(* ===== verification/StateStore.v ===== *)
(** * The scheduler's side-store ([scheduler/state.py])

    [.garden/state.json] maps a task id to a row of values.  Several processes (the scheduler, the web UI, the
    command line) load it, change rows in memory and save; [State.save] merges the keys a process changed
    into whatever is in the file.  The module also archives the history of finished tasks.

    Rows hold nested dictionaries and lists, which are handed out by reference and then mutated in place,
    where no method of the row sees it.  So the model has a heap: a cell of a row is a value that nobody
    else holds ([Val]: immutable, or not handed out yet) or a reference ([Ref]) to an object that the program
    may have kept.  Reading a mutable cell hands it out.  Between two calls the objects that were handed out
    may become anything ([mutated]); the row only has its snapshots to find out.  [items()] and the other
    methods that [_TaskState] inherits from [dict] hand values out without a snapshot ([items]).

    JSON objects are finite maps: [json.dumps(sort_keys=True)] writes them in an order of its own.  The digest
    of a JSON text, the free space of the volume and the time stamps of new files are arguments.  Two
    floats are compared by their text. *)

From S2P Require Import Prelude PyValue Effects.

#[local] Open Scope list_scope.
#[local] Open Scope Z_scope.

==========

To do:
Your answer should consist only of the lines from the one with "of a JSON text, the" through the end of the data above, reproduced exactly.

Problem solution:
    of a JSON text, the free space of the volume and the time stamps of new files are arguments.  Two
    floats are compared by their text. *)

From S2P Require Import Prelude PyValue Effects.

#[local] Open Scope list_scope.
#[local] Open Scope Z_scope.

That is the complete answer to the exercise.